Background information
- Born: Daniel Boimah Kenney Lapaé Edwards II May 19, 1985 (age 41)
- Origin: Monrovia, Liberia
- Genres: Hip hop, Afrobeats
- Occupations: Rapper; Singer; songwriter; barber; author; record producer;
- Years active: 2006–present
- Label: Trust Funds Entertainment;
- Website: www.knerolapae.com

= Knero Lapaé =

American rapper (born 1985)

Daniel Boimah Kenney Knero Lapaé Edwards II (born May 19, 1985), better known as Knero Lapaé or simply Knero (stylized as kNERO; pronounced knee ro la pay), is a Liberian rapper, singer, songwriter, record producer, model, and author. His music is a mixture of Hip hop and Afrobeats.
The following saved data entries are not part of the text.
(** C2: a click while something is selected, on a tile whose sprite cell
    is not 0 or whose terrain is water or mountains, leaves the whole
    store (every layer and the selection) as it was; it completes whenever
    the clicked sprite cell and the terrain are there. *)
Theorem blocked_move_changes_nothing st x y :
  truthy (selection st) = true →
  (∃ c, sprite_cell st y x = Some c ∧ c ≠ 0)
  ∨ terrain_at st y x = Some "water"
  ∨ terrain_at st y x = Some "mountains" →
  (handle_event (MOUSEBUTTONUP x y) st).1 = st
  ∧ (is_Some (sprite_cell st y x) → is_Some (terrain_at st y x) →
     handle_event (MOUSEBUTTONUP x y) st = (st, Done tt)).
Proof.
  intros Hsel Hblocked. cbn [handle_event]. rewrite on_mouse_button_up_eq.
  destruct (layernames (tmx_data st) !! "Sprite Layer") as [layer|] eqn:Hn.
  2:{ split; [done|]. unfold sprite_cell, layer_cell. rewrite Hn.
      by intros [? [=]]. }
  destruct (terrain_outcome (tmx_data st) x y) as [t|e] eqn:Ht.
  2:{ split; [done|]. intros _ [t Ht'].
      apply (terrain_outcome_Done (tmx_data st) st x y t eq_refl) in Ht'.
      congruence. }
  apply (terrain_outcome_Done (tmx_data st) st x y t eq_refl) in Ht.
  rewrite select_or_move_eq.
  destruct (read_cell_outcome (tmx_data st) layer y x) as [here|e] eqn:Hr.
  2:{ split; [done|]. intros [c Hc] _.
      apply (read_cell_outcome_Done _ _ layer) in Hc; [|done]. congruence. }
  apply (read_cell_outcome_Done _ "Sprite Layer") in Hr; [|done].
  fold (sprite_cell st y x) in Hr.
  rewrite Hsel. repeat case_decide; try done.
  exfalso. destruct Hblocked as [(c & Hc & Hnz)|[Hb|Hb]]; congruence.
Qed.

Lemma blocked_move_changes_nothing_witness :
  (truthy (selection demo_selected) = true
   ∧ terrain_at demo_selected 0 1 = Some "water")
  ∧ (handle_event (MOUSEBUTTONUP 1 0) demo_selected).1 = demo_selected
  ∧ (is_Some (sprite_cell demo_selected 0 1) →
     is_Some (terrain_at demo_selected 0 1) →
     handle_event (MOUSEBUTTONUP 1 0) demo_selected = (demo_selected, Done tt)).
Proof.
  assert (truthy (selection demo_selected) = true) as Hsel
    by (vm_compute; reflexivity).
  assert (terrain_at demo_selected 0 1 = Some "water") as Hter
    by (vm_compute; reflexivity).
  split; [by split|].
  apply (blocked_move_changes_nothing demo_selected 1 0); [assumption|].
  right. left. assumption.
Defined.

(** C3, as the code has it: a click on a tile whose sprite cell holds a
    nonzero gid g, the terrain of the tile being there, selects (x, y, g)
    when nothing is selected, and changes nothing when something is. *)
Theorem occupied_click_selects_when_idle st x y g :
  sprite_cell st y x = Some g → g ≠ 0 →
  is_Some (terrain_at st y x) →
  handle_event (MOUSEBUTTONUP x y) st
  = if truthy (selection st) then (st, Done tt)
    else set_selection (triple x y g) st.
Proof.
  intros Hc Hnz [t Ht]. cbn [handle_event]. rewrite on_mouse_button_up_eq.
  pose proof Hc as Hc'.
  apply layer_cell_Some in Hc' as (layer & l & p & Hn & _).
  rewrite Hn.
  apply (terrain_outcome_Done (tmx_data st) st x y t eq_refl) in Ht. rewrite Ht.
  rewrite select_or_move_eq.
  apply (read_cell_outcome_Done _ _ layer) in Hc; [|done]. rewrite Hc.
  by rewrite !decide_True.
Qed.

Lemma occupied_click_selects_when_idle_witness :
  (sprite_cell (new_SimpleTest demo_map) 1 1 = Some 7
   ∧ terrain_at (new_SimpleTest demo_map) 1 1 = Some "grass")
  ∧ handle_event (MOUSEBUTTONUP 1 1) (new_SimpleTest demo_map)
    = if truthy (selection (new_SimpleTest demo_map))
      then (new_SimpleTest demo_map, Done tt)
      else set_selection (triple 1 1 7) (new_SimpleTest demo_map).
Proof.
  assert (sprite_cell (new_SimpleTest demo_map) 1 1 = Some 7) as Hcell
    by (vm_compute; reflexivity).
  assert (terrain_at (new_SimpleTest demo_map) 1 1 = Some "grass") as Hter
    by (vm_compute; reflexivity).
  split; [by split|].
  apply (occupied_click_selects_when_idle (new_SimpleTest demo_map) 1 1 7);
    [assumption|discriminate|by exists "grass"].
Defined.

(** C3 as stated fails: with (0, 0, 5) selected, a click on the occupied
    tile at column 1 of row 1 (sprite 7) completes and the selection is
    still (0, 0, 5), not (1, 1, 7). *)
Lemma occupied_click_keeps_earlier_selection :
  selection demo_selected = triple 0 0 5
  ∧ sprite_cell demo_selected 1 1 = Some 7
  ∧ handle_event (MOUSEBUTTONUP 1 1) demo_selected = (demo_selected, Done tt)
  ∧ selection (handle_event (MOUSEBUTTONUP 1 1) demo_selected).1 ≠ triple 1 1 7.
Proof. repeat split; try (vm_compute; reflexivity). vm_compute. discriminate. Qed.

(** C4: the selection is [None] or one triple of integers (x, y, tile id):
    it is so when [__init__] returns, every event keeps it so (also an
    event that raises), and so do [run] and every reachable state. *)
Theorem selection_is_none_or_one_triple :
  (∀ tm, selection_shape (selection (new_SimpleTest tm)))
  ∧ (∀ ev st, selection_shape (selection st) →
              selection_shape (selection (handle_event ev st).1))
  ∧ (∀ frames st, selection_shape (selection st) →
                  selection_shape (selection (run frames st).1))
  ∧ (∀ st, reachable st → selection_shape (selection st)).
Proof.
  assert (selection_shape PyNone) as Hnone by by left.
  assert (∀ x y c, c ≠ 0 → selection_shape (triple x y c)) as Htriple
    by (intros x y c _; right; by exists x, y, c).
  repeat split.
  - done.
  - intros ev st. by apply handle_event_selection.
  - intros frames st. by apply run_selection.
  - intros st. by apply reachable_selection.
Qed.

(** C5, as the code has it: let [run] have handled the frames [before]
    with the loop still running, and let the next frame hold an ESC key
    press or a QUIT event [ev]; if the events of that frame before [ev] and
    those after it are handled without an exception, [run] returns 0 at the
    end of that frame, whatever frames follow. *)
Theorem quit_event_ends_run st before pre ev post rest st1 st2 st3 :
  run before st = (st1, Done None) →
  handle_events pre st1 = (st2, Done tt) →
  is_quit ev = true →
  handle_events post (handle_event ev st2).1 = (st3, Done tt) →
  run (before ++ (pre ++ ev :: post) :: rest) st = (st3, Done (Some 0))
  ∧ running st3 = false.
Proof.
  intros Hbefore Hpre Hquit Hpost.
  rewrite run_eq in Hbefore. rewrite run_eq.
  destruct (main_loop before _) as [st' [[]|e]] eqn:Hloop; simplify_eq.
  apply (main_loop_app _ ((pre ++ ev :: post) :: rest)) in Hloop
    as [Hrun ->].
  rewrite main_loop_eq, Hrun, bind_eq, handle_events_app, bind_eq, Hpre.
  cbn [handle_events]. rewrite bind_eq.
  destruct (handle_event_quit ev st2 Hquit) as [Hdone Hstop].
  destruct (handle_event ev st2) as [st2' o]. simpl in *. subst o.
  rewrite Hpost.
  pose proof (handle_events_stopped post st2' Hstop) as [Hr He].
  rewrite Hpost in Hr, He. simpl in *.
  rewrite bind_eq. unfold draw. rewrite ret_run, main_loop_eq, Hr, He. done.
Qed.

Lemma quit_event_ends_run_witness :
  (run [[MOUSEBUTTONUP 0 0]] (new_SimpleTest demo_map)
   = (demo_selected_running, Done None)
   ∧ handle_events [OTHER] demo_selected_running
     = (demo_selected_running, Done tt)
   ∧ is_quit (KEYDOWN K_ESCAPE) = true)
  ∧ run ([[MOUSEBUTTONUP 0 0]]
         ++ ([OTHER] ++ KEYDOWN K_ESCAPE :: [MOUSEBUTTONUP 2 0]) :: [[OTHER]])
      (new_SimpleTest demo_map)
    = ((run [[MOUSEBUTTONUP 0 0]; [OTHER; KEYDOWN K_ESCAPE; MOUSEBUTTONUP 2 0]]
          (new_SimpleTest demo_map)).1, Done (Some 0))
  ∧ running (run [[MOUSEBUTTONUP 0 0]; [OTHER; KEYDOWN K_ESCAPE; MOUSEBUTTONUP 2 0]]
               (new_SimpleTest demo_map)).1 = false.
Proof.
  assert (run [[MOUSEBUTTONUP 0 0]] (new_SimpleTest demo_map)
          = (demo_selected_running, Done None)) as Hbefore
    by (vm_compute; reflexivity).
  assert (handle_events [OTHER] demo_selected_running
          = (demo_selected_running, Done tt)) as Hpre
    by (vm_compute; reflexivity).
  split; [by repeat split|].
  apply (quit_event_ends_run (new_SimpleTest demo_map) [[MOUSEBUTTONUP 0 0]]
           [OTHER] (KEYDOWN K_ESCAPE) [MOUSEBUTTONUP 2 0] [[OTHER]]
           demo_selected_running demo_selected_running);
    [assumption|assumption|reflexivity|vm_compute; reflexivity].
Defined.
==Personal life and family members==
kNERO was born in Monrovia, Liberia and raised in Brooklyn, New York. His father is Gola and his mother is from the Kpelle tribe. He is one of four children of Sara Léla and Rev. D. Boimah Lapaé Edwards, who was the youngest Liberian to manage an American corporation in Liberia. His father is currently the President of the non-profit organization, The Bomi County Association. kNERO was brought up in a predominant political background. He is the nephew of Liberia's 24th president Ellen Johnson Sirleaf. He has an uncle who was a judge of the Magistrate Court, a District Commissioner, and County Development Coordinator for the Ministry of Internal Affairs. He is also the first cousin of Richard B. Devine, a former Senator of Liberia. His family was fortunate enough to escape the Liberian Civil War as a result of his father's achievements, but still suffers the loss of family and friends.

==Music career and performances==
kNERO released "Not Drunk Enuff" featuring Norwegian singer Adele Erichsen, a former contestant on The Voice – Norges beste stemme. The single was released under CCAP records. Due to his political ties, he celebrated the Liberian Declaration of Independence by performing his single "A.F.R.I.C.A" at the Liberian Embassy in Washington, D.C. He performed at the Hip Hop of Pioneers event held at the Newark Symphony Hall; the event featured additional performances from MC Lyte, Kool and the Gang, Dana Dane and Slick Rick.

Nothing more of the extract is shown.